PROVIDED RECORDS:

(** The flag a poll-cycle start notification carries, computed from the
    state the notification loop runs in and the number of live users. *)
Definition poll_is_host (s : MonitoringService) (live_count : nat) (username : string)
    : bool :=
  bool_decide (host_priority s = Some username) && (1 <? live_count)%nat.

Definition poll_start (s : MonitoringService) (live_count : nat) (d : Dispatch) : Prop :=
  ∃ username, d_note d = GoLive username (poll_is_host s live_count username).

(** Rewrites every test of a value whose truthiness is known, then decides
    the remaining test on the text of the name. *)
Ltac settle_truthy :=
  repeat (simpl;
          match goal with
          | H : truthy ?v = _ |- context [truthy ?v] => rewrite H
          end);
  simpl;
  try match goal with
      | |- context [if ?c then _ else _] => destruct c
      end.

(** What the service records about the user [u], read in two states: the
    same status, live entry, client, attempt time, flags and times. *)
Definition same_for (u : string) (s s' : MonitoringService) : Prop :=
  last_status s' !! u = last_status s !! u ∧
  current_live_users s' !! u = current_live_users s !! u ∧
  connection_attempts s' !! u = connection_attempts s !! u ∧
  connection_start_times s' !! u = connection_start_times s !! u ∧
  end_notification_cooldown s' !! u = end_notification_cooldown s !! u ∧
  (u ∈ live_clients s' ↔ u ∈ live_clients s) ∧
  (u ∈ notified_users s' ↔ u ∈ notified_users s) ∧
  (u ∈ successfully_connected s' ↔ u ∈ successfully_connected s) ∧
  (u ∈ end_notification_sent s' ↔ u ∈ end_notification_sent s).
Lemma no_pair_cons c s :
  no_pair (c :: s) = true ->
  no_pair s = true /\
  (is_high_surrogate c = true ->
   match s with d :: _ => is_low_surrogate d = false | [] => True end).
Proof.
  cbn [no_pair]. intros H. apply andb_true_iff in H as [H1 H2]. split; [exact H2|].
  intros Hh. destruct s as [|d s']; [exact I|].
  rewrite Hh in H1. cbn in H1. destruct (is_low_surrogate d); [discriminate|reflexivity].
Qed.

(** The decoder reads back what the encoder wrote for a string. *)
Lemma scanstring_escape_sub s rest :
  Forall code_point s -> no_pair s = true ->
  py_scanstring (escape_sub s ++ 34 :: rest) = Some (s, rest).
Proof.
  induction s as [|c s IH]; intros Hcp Hnp.
  - reflexivity.
  - inversion Hcp as [|? ? Hc Hs]; subst.
    apply no_pair_cons in Hnp as [Hnp Hlow].
    cbn [escape_sub]. rewrite <- app_assoc.
    rewrite (scanstring_encoded c).
    + rewrite IH by assumption. reflexivity.
    + apply encode_char_cases, Hc.
    + intros Hh. specialize (Hlow Hh). destruct s as [|d s'].
      * apply no_low_escape_quote.
      * cbn [escape_sub]. rewrite <- app_assoc.
        inversion Hs; subst.
        eapply no_low_escape_encoded; [apply encode_char_cases; assumption | exact Hlow].
Qed.

(** *** Numbers *)

Lemma span_digits_app s rest :
  value_end rest ->
  span_digits (s ++ rest) = (fst (span_digits s), snd (span_digits s) ++ rest).
Proof.
  intros Hr. induction s as [|c s IH].
  - destruct rest as [|c r]; [reflexivity|].
    cbn [app span_digits]. cbn in Hr.
    replace (is_digit c) with false; [reflexivity|].
    unfold is_digit. destruct Hr as [-> | ->]; reflexivity.
  - cbn [app span_digits]. destruct (is_digit c); [|reflexivity].
    rewrite IH. destruct (span_digits s). reflexivity.
Qed.

Lemma span_digits_split s : s = fst (span_digits s) ++ snd (span_digits s).
Proof.
  induction s as [|c s IH]; [reflexivity|].
  cbn [span_digits]. destruct (is_digit c); [|reflexivity].
  destruct (span_digits s). cbn in *. congruence.
Qed.

Lemma match_digits1_app s rest m r :
  value_end rest -> match_digits1 s = Some (m, r) ->
  match_digits1 (s ++ rest) = Some (m, r ++ rest).
Proof.
  intros Hr. destruct s as [|c s]; [discriminate|].
  cbn [app match_digits1].
  destruct (c =? 48); [intros [= <- <-]; reflexivity|].
  destruct (is_digit c); [|discriminate].
  rewrite (span_digits_app s rest Hr). destruct (span_digits s).
  intros [= <- <-]. reflexivity.
Qed.

Lemma match_digits1_split s m r : match_digits1 s = Some (m, r) -> s = m ++ r.
Proof.
  destruct s as [|c s]; [discriminate|]. cbn [match_digits1].
  destruct (Z.eqb_spec c 48) as [->|]; [intros [= <- <-]; reflexivity|].
  destruct (is_digit c); [|discriminate].
  pose proof (span_digits_split s) as Hs. destruct (span_digits s).
  intros [= <- <-]. cbn in *. congruence.
Qed.

Lemma match_integer_app s rest m r :
  value_end rest -> match_integer s = Some (m, r) ->
  match_integer (s ++ rest) = Some (m, r ++ rest).
Proof.
  intros Hr. destruct s as [|c s]; [discriminate|].
  cbn [app match_integer]. destruct (c =? 45).
  - destruct (match_digits1 s) as [[d r']|] eqn:Hd; [|discriminate].
    intros [= <- <-]. rewrite (match_digits1_app _ _ _ _ Hr Hd). reflexivity.
  - apply (match_digits1_app (c :: s)), Hr.
Qed.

YOUR ASSIGNMENT:
From top to bottom, return the material above unchanged.

EXPECTED OUTPUT:
(** The flag a poll-cycle start notification carries, computed from the
    state the notification loop runs in and the number of live users. *)
Definition poll_is_host (s : MonitoringService) (live_count : nat) (username : string)
    : bool :=
  bool_decide (host_priority s = Some username) && (1 <? live_count)%nat.

Definition poll_start (s : MonitoringService) (live_count : nat) (d : Dispatch) : Prop :=
  ∃ username, d_note d = GoLive username (poll_is_host s live_count username).

(** Rewrites every test of a value whose truthiness is known, then decides
    the remaining test on the text of the name. *)
Ltac settle_truthy :=
  repeat (simpl;
          match goal with
          | H : truthy ?v = _ |- context [truthy ?v] => rewrite H
          end);
  simpl;
  try match goal with
      | |- context [if ?c then _ else _] => destruct c
      end.

(** What the service records about the user [u], read in two states: the
    same status, live entry, client, attempt time, flags and times. *)
Definition same_for (u : string) (s s' : MonitoringService) : Prop :=
  last_status s' !! u = last_status s !! u ∧
  current_live_users s' !! u = current_live_users s !! u ∧
  connection_attempts s' !! u = connection_attempts s !! u ∧
  connection_start_times s' !! u = connection_start_times s !! u ∧
  end_notification_cooldown s' !! u = end_notification_cooldown s !! u ∧
  (u ∈ live_clients s' ↔ u ∈ live_clients s) ∧
  (u ∈ notified_users s' ↔ u ∈ notified_users s) ∧
  (u ∈ successfully_connected s' ↔ u ∈ successfully_connected s) ∧
  (u ∈ end_notification_sent s' ↔ u ∈ end_notification_sent s).
Lemma no_pair_cons c s :
  no_pair (c :: s) = true ->
  no_pair s = true /\
  (is_high_surrogate c = true ->
   match s with d :: _ => is_low_surrogate d = false | [] => True end).
Proof.
  cbn [no_pair]. intros H. apply andb_true_iff in H as [H1 H2]. split; [exact H2|].
  intros Hh. destruct s as [|d s']; [exact I|].
  rewrite Hh in H1. cbn in H1. destruct (is_low_surrogate d); [discriminate|reflexivity].
Qed.

(** The decoder reads back what the encoder wrote for a string. *)
Lemma scanstring_escape_sub s rest :
  Forall code_point s -> no_pair s = true ->
  py_scanstring (escape_sub s ++ 34 :: rest) = Some (s, rest).
Proof.
  induction s as [|c s IH]; intros Hcp Hnp.
  - reflexivity.
  - inversion Hcp as [|? ? Hc Hs]; subst.
    apply no_pair_cons in Hnp as [Hnp Hlow].
    cbn [escape_sub]. rewrite <- app_assoc.
    rewrite (scanstring_encoded c).
    + rewrite IH by assumption. reflexivity.
    + apply encode_char_cases, Hc.
    + intros Hh. specialize (Hlow Hh). destruct s as [|d s'].
      * apply no_low_escape_quote.
      * cbn [escape_sub]. rewrite <- app_assoc.
        inversion Hs; subst.
        eapply no_low_escape_encoded; [apply encode_char_cases; assumption | exact Hlow].
Qed.

(** *** Numbers *)

Lemma span_digits_app s rest :
  value_end rest ->
  span_digits (s ++ rest) = (fst (span_digits s), snd (span_digits s) ++ rest).
Proof.
  intros Hr. induction s as [|c s IH].
  - destruct rest as [|c r]; [reflexivity|].
    cbn [app span_digits]. cbn in Hr.
    replace (is_digit c) with false; [reflexivity|].
    unfold is_digit. destruct Hr as [-> | ->]; reflexivity.
  - cbn [app span_digits]. destruct (is_digit c); [|reflexivity].
    rewrite IH. destruct (span_digits s). reflexivity.
Qed.

Lemma span_digits_split s : s = fst (span_digits s) ++ snd (span_digits s).
Proof.
  induction s as [|c s IH]; [reflexivity|].
  cbn [span_digits]. destruct (is_digit c); [|reflexivity].
  destruct (span_digits s). cbn in *. congruence.
Qed.

Lemma match_digits1_app s rest m r :
  value_end rest -> match_digits1 s = Some (m, r) ->
  match_digits1 (s ++ rest) = Some (m, r ++ rest).
Proof.
  intros Hr. destruct s as [|c s]; [discriminate|].
  cbn [app match_digits1].
  destruct (c =? 48); [intros [= <- <-]; reflexivity|].
  destruct (is_digit c); [|discriminate].
  rewrite (span_digits_app s rest Hr). destruct (span_digits s).
  intros [= <- <-]. reflexivity.
Qed.

Lemma match_digits1_split s m r : match_digits1 s = Some (m, r) -> s = m ++ r.
Proof.
  destruct s as [|c s]; [discriminate|]. cbn [match_digits1].
  destruct (Z.eqb_spec c 48) as [->|]; [intros [= <- <-]; reflexivity|].
  destruct (is_digit c); [|discriminate].
  pose proof (span_digits_split s) as Hs. destruct (span_digits s).
  intros [= <- <-]. cbn in *. congruence.
Qed.

Lemma match_integer_app s rest m r :
  value_end rest -> match_integer s = Some (m, r) ->
  match_integer (s ++ rest) = Some (m, r ++ rest).
Proof.
  intros Hr. destruct s as [|c s]; [discriminate|].
  cbn [app match_integer]. destruct (c =? 45).
  - destruct (match_digits1 s) as [[d r']|] eqn:Hd; [|discriminate].
    intros [= <- <-]. rewrite (match_digits1_app _ _ _ _ Hr Hd). reflexivity.
  - apply (match_digits1_app (c :: s)), Hr.
Qed.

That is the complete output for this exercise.